その時は諭すようなつもりはなかったのだが、冬海は数日後、男に対してはっきり断ることができたと土浦に報告した。その時の冬海に、以前のようなおどおどとした様子は見られなかった。むしろ、恐怖の対象であっただろう土浦にも臆することなく、微笑みながら話をしてくれた。それは小さなことではあったが、土浦は嬉しくなったのを覚えている。
「それで、なのか? お前の音色が吹っ切れて、変わったのは」
「そうなんだと、思います。それから、先生にも音色が変わったねって言われましたし」
冬海は頷く。土浦の心に、優しい嬉しさがこみ上げた。自分が冬海に良い影響を与えられたなら、これほど嬉しいことはない。
冬海は胸に手を当てて、噛みしめるような表情をした。
「だから、先輩にいただいた勇気を出して、今日はここで練習をしたいです」
「よし」
土浦は大きく頷くと、持ってきたキーボードの準備を始めた。冬海もクラリネットを取り出し、くわえたり指を動かしたりして、感覚を確かめ始める。
キーボードのセッティングが完了したところで、鍵盤に指を添え、土浦は冬海の方を振り返った。
「冬海。いいか?」
「はい」
冬海がクラリネットをくわえたのを確認して、土浦は伴奏を始める。
楽器から音が発せられた途端、駅にいる多くの人々の注目を浴びた。痛いほどに視線が突き刺さる。それでも、その視線を、今は心地よいと思えた。
土浦は力一杯弾いた。指は驚くほどに滑らかに動き、調子はすこぶるいいようだった。
隣にいる冬海の様子を窺うと、冬海も臆することなく、極上の音楽を広場中に、そして晴れた空に向かって届けていた。
「ブラボー!」
演奏を終えた瞬間、人々の拍手が響き渡った。土浦は笑って冬海の方を振り向き、冬海も少し驚いたようだったが、すぐに微笑みを浮かべた。自分たちの音楽は、人々に受け入れられたのだ。そのことがこんなにも嬉しいことだったなんてと、土浦は改めて感じていた。
「良かったな。冬海」
「はい。本当に、良かったです」
胸に手を当てて、冬海も喜びをかみしめているようだった。
人々のブラボーが止んだところで、土浦はキーボードを片付け始めた。片付けながら冬海に、そっと尋ねた。
「なあ、冬海。
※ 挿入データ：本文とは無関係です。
(** * PDF outline extraction: a shallow embedding of [main.py]

    The development follows the layout of the program: a model of the
    Python run time the program leans on (strings, exceptions, the [re]
    module, the Unicode database), the page representation handed over by
    the decoding backend, then one module per class of [main.py], the
    batch driver, and finally the properties of the program. *)

From Stdlib Require Import ZArith QArith Qround String Ascii DecimalString Lia Lqa.
From stdpp Require Import base option list sorting gmap.

Local Open Scope Z_scope.

(** ** Python run time *)

Module Py.

(** A Python [str] is a sequence of Unicode code points. *)
Definition char := N.
Definition str := list char.

(** String literals of the program (all of them Basic Latin). *)
Definition lit (s : string) : str := map N_of_ascii (list_ascii_of_string s).

(** The exceptions the program can meet. *)
Inductive exn :=
| IndexError
| ValueError
| FileDataError
| MemoryError
| AttributeError
| OSError.

Inductive result (A : Type) :=
| Ok (a : A)
| Raise (e : exn).
Arguments Ok {A} a.
Arguments Raise {A} e.

Definition bind {A B} (m : result A) (f : A → result B) : result B :=
  match m with
  | Ok a => f a
  | Raise e => Raise e
  end.

#[global] Instance result_ret : MRet result := @Ok.
#[global] Instance result_bind : MBind result := λ A B f m, bind m f.

(** Floating point numbers are read as the rationals they denote. *)
Definition float := Q.
Bind Scope Q_scope with float.

Definition Qltb (a b : Q) : bool := negb (Qle_bool b a).
(** X12. [main], given a regex that compiles (or none) and a root that
    stats, under every schedule of the build that returns: it dies on
    a nil pointer exactly when the root is a directory whose listing
    fails, since it hands the nil result of [BuildTreeSafe] to
    [SearchDFS] or [PrintTreeDFS] unchecked; it has then printed the
    root's name and nothing else in print mode, and nothing in search
    mode.  In print mode the first line is always the root's name. *)
Theorem main_panics_iff_unreadable_root (os : OS) (lib : Lib) (args : Args)
    (sched : Schedule) (out : Out) (info : FileInfo) :
  (argRegex args = "" \/ exists re, libCompile lib (argRegex args) = inl re) ->
  Stat os (libClean lib (argPath args)) = Some info ->
  main os lib args sched = Some out ->
  (out.2 = Panicked <->
   fiIsDir info = true /\ ReadDir os (libClean lib (argPath args)) = None) /\
  (out.2 = Panicked ->
   out.1 = if negb (String.eqb (argSearch args) "") then [] else [fiName info]) /\
  (argSearch args = "" -> exists rest, out.1 = fiName info :: rest).
Proof.
  intros Hre Hstat. unfold main.
  set (root := libClean lib (argPath args)) in *.
  set (w0 := {| sig := initial; log := [EvStat root true] |}).
  assert (Hc : exists re,
             (if negb (String.eqb (argRegex args) "")
              then match libCompile lib (argRegex args) with
                   | inl re => inl (Some re)
                   | inr err => inr err
                   end
              else inl None) = (inl re : option Regexp + string)).
  { destruct Hre as [-> | [re Hre]]; [eauto |].
    rewrite Hre. destruct (negb _); eauto. }
  destruct Hc as [re ->]. rewrite Hstat.
  destruct (run os sched (Enter root, w0)) as [[[| | | | | | |r] w']|] eqn:Hrun;
    try discriminate.
  intros [= <-].
  assert (Hnil : forall x, present lib args re info None = x ->
             x.2 = Panicked /\
             x.1 = (if negb (String.eqb (argSearch args) "") then [] else [fiName info]) /\
             (argSearch args = "" -> exists rest, x.1 = fiName info :: rest)).
  { intros x <-. rewrite present_nil. cbn. split; [reflexivity |]. split; [reflexivity |].
    intros ->. cbn. eauto. }
  assert (Hsome : forall n, r = Some n ->
             (present lib args re info r).2 = Returned /\
             (argSearch args = "" ->
              exists rest, (present lib args re info r).1 = fiName info :: rest)).
  { intros n ->. apply present_wf.
    assert (Hret : Returns os root w0 (Some n) w') by (exists sched; exact Hrun).
    exact (proj1 (Built_sound os n root (Returns_Built os root w0 n w' Hret))). }
  destruct (run_Enter os sched root w0 r w' Hrun)
    as [(Ht' & _) | [(_ & Hs & _) | [(i & _ & Hs & Hd & Hr) | [(i & _ & Hs & Hd & Hread & ->) |
        (i & es & sched0 & slots & _ & Hs & Hd & Hread & _ & _ & Hr)]]]];
    try discriminate; try congruence.
  - assert (i = info) by congruence. subst i.
    destruct (Hsome _ Hr) as [Hret Hfirst]. rewrite Hret.
    split; [split; [discriminate | intros [H _]; congruence] |].
    split; [discriminate | exact Hfirst].
  - assert (i = info) by congruence. subst i.
    destruct (Hnil _ eq_refl) as (Hp & Ho & Hfirst). rewrite Hp.
    split; [split; auto |]. split; [intros _; exact Ho | exact Hfirst].
  - assert (i = info) by congruence. subst i.
    destruct (Hsome _ Hr) as [Hret Hfirst]. rewrite Hret.
    split; [split; [discriminate | intros [_ H]; congruence] |].
    split; [discriminate | exact Hfirst].
Qed.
この後、時間あるか?」
「あ、はい。大丈夫ですけど……」
「どこか、寄って行かないか?」
気恥ずかしい思いもあったが、土浦は思い切って冬海を誘った。冬海は小さく驚きの声を上げたが、すぐに頷いてくれた。
「はい。あの、土浦先輩さえ、良ければ……」
「嫌だったら、誘うわけないだろ」
土浦はキーボードの片付けを終えて、冬海の方を振り向く。
「さて、どこに行くかな。行きたいところはあるか?」
「あの、じゃあ……臨海公園に行きませんか?」
「ああ、いいな。じゃあそうするか」
それぞれの楽器を持って、穏やかな微笑みを浮かべながら、二人は歩き出した。
二人の間には、先程の演奏で生まれた音楽の喜びが、今もなお溢れ続けていた。